> [PROBLEM TO WORK ON]:
Given the records below, would you repeat exactly the lines that begin at the one containing "O => [source]" and end at the one containing "is never read there. *)", inclusive?

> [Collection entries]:
(** * Poster composition engine: layout solver, text fitter, manipulation
      controller, layout reset, poster renderer, upload area and reply
      trimming, embedded from the TypeScript sources.

    Numbers.  The sources compute on JavaScript numbers, which are binary64
    floating-point numbers.  The embedding has two models of them.

    The modules [LayoutSolver], [TextFit], [Index], [ListingPreview] and
    [ImageGenerator] use exact rationals ([Q]): every arithmetic operation
    is the exact one, comparisons are the rational ones, and the two
    infinities used as fold seeds ([-Infinity] for the best score,
    [Number.POSITIVE_INFINITY] for the left edge) are an absent value
    ([None]).  Statements about numbers are up to [==] on [Q].  A division
    by zero, which yields an infinity or NaN in the sources, yields 0 here;
    the statements below that go through a division have the divisor
    positive.

    The modules [LayoutSolver64] and [TextFit64] embed the layout solver
    and the size loop of the text fitter on binary64 numbers themselves
    ([PrimFloat]), rounding included.  They are evaluated on concrete
    inputs to show what the rounding of the program does to a property
    that holds of the rationals.

    Statements on the geometry of a layout are therefore given with a
    relative margin ([MARGIN], 10^-9) on inputs of ordinary size
    ([ordinary]: at most four ratios, none above 10^6, sides between 1 and
    10^6), far above the rounding of the program there; lemmas marked
    _in exact arithmetic_ are the facts of the rational model they follow
    from.  Statements on the size loops have both sizes within the safe
    integer range ([MAX_SAFE_INTEGER]), where subtracting 1 from a size
    changes it.

    Strings are byte strings ([string]); the white space of [trim] and of
    the regular expression [\s] is its ASCII part. *)

From Stdlib Require Import String Ascii DecimalString.
From Stdlib Require Import QArith Qminmax Qround Qabs Lqa Lia ZArith.
From Stdlib Require Import List Permutation Sorted Bool Arith.
From Stdlib Require Import SetoidList SetoidPermutation Floats.
Import ListNotations.

Local Open Scope Q_scope.

(** ** src/lib/layoutSolver.ts *)

Module LayoutSolver.

Record LayoutRect := mkLayoutRect {
  index : nat;
  x : Q;
  y : Q;
  width : Q;
  height : Q
}.

Inductive Orientation := vertical | horizontal.

(** [LeafNode | SplitNode]; both carry a [ratio] field. *)
Inductive LayoutNode :=
| LeafNode (index : nat) (ratio : Q)
| SplitNode (orientation : Orientation) (nleft nright : LayoutNode) (ratio : Q).

Definition ratio (node : LayoutNode) : Q :=
  match node with
  | LeafNode _ r => r
  | SplitNode _ _ _ r => r
  end.

Record ContainerRect := mkContainerRect {
  cx : Q;
  cy : Q;
  cwidth : Q;
  cheight : Q
}.

Record LayoutSolution := mkLayoutSolution {
  rects : list LayoutRect;
  usedWidth : Q
}.

Definition buildLeaf (index : nat) (ratio : Q) : LayoutNode :=
  LeafNode index (Qmax ratio (1 # 10)).

Definition buildSplit (orientation : Orientation) (nleft nright : LayoutNode)
  : LayoutNode :=
  let ratio :=
    match orientation with
    | vertical => ratio nleft + ratio nright
    | horizontal => 1 / (1 / ratio nleft + 1 / ratio nright)
    end in
  SplitNode orientation nleft nright ratio.

(** [[...source.slice(0, idx), ...source.slice(idx + 1)]] *)
Definition removeAt {A : Type} (idx : nat) (source : list A) : list A :=
  firstn idx source ++ skipn (S idx) source.

(** The [(item, idx)] pairs visited by [source.forEach]. *)
Definition entries {A : Type} (source : list A) : list (A * nat) :=
  combine source (seq 0 (length source)).

(** The recursion of [generatePermutations] is on a list one shorter than
    its argument; [fuel] bounds its depth and the length of the source is
    always enough (the base case is the source's own when [fuel] is 0). *)
Fixpoint generatePermutationsF {A : Type} (fuel : nat) (source : list A)
  : list (list A) :=
  match fuel with
  | O => [source]
  | S fuel' =>
      if (length source <=? 1)%nat then [source]
      else
        flat_map
          (fun entry : A * nat =>
             let (item, idx) := entry in
             map (cons item) (generatePermutationsF fuel' (removeAt idx source)))
          (entries source)
  end.

Definition generatePermutations {A : Type} (source : list A) : list (list A) :=
  generatePermutationsF (length source) source.

(** [ratios[index]]: the solver only builds trees over indices of
    [ratios] (see [generatePermutations_indices]), so the default of [nth]
    is never read there. *)
Fixpoint buildTreesF (fuel : nat) (indices : list nat) (ratios : list Q)
  : list LayoutNode :=
  match fuel with
  | O => []
  | S fuel' =>
      match indices with
      | [index] => [buildLeaf index (nth index ratios 0)]
      | _ =>
          flat_map
            (fun split =>
               let leftTrees := buildTreesF fuel' (firstn split indices) ratios in
               let rightTrees := buildTreesF fuel' (skipn split indices) ratios in
               flat_map
                 (fun leftNode =>
                    flat_map
                      (fun rightNode =>
                         [buildSplit vertical leftNode rightNode;
                          buildSplit horizontal leftNode rightNode])
                      rightTrees)
                 leftTrees)
            (seq 1 (length indices - 1))
      end
  end.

> [REPLY]:
  | O => [source]
  | S fuel' =>
      if (length source <=? 1)%nat then [source]
      else
        flat_map
          (fun entry : A * nat =>
             let (item, idx) := entry in
             map (cons item) (generatePermutationsF fuel' (removeAt idx source)))
          (entries source)
  end.

Definition generatePermutations {A : Type} (source : list A) : list (list A) :=
  generatePermutationsF (length source) source.

(** [ratios[index]]: the solver only builds trees over indices of
    [ratios] (see [generatePermutations_indices]), so the default of [nth]
    is never read there. *)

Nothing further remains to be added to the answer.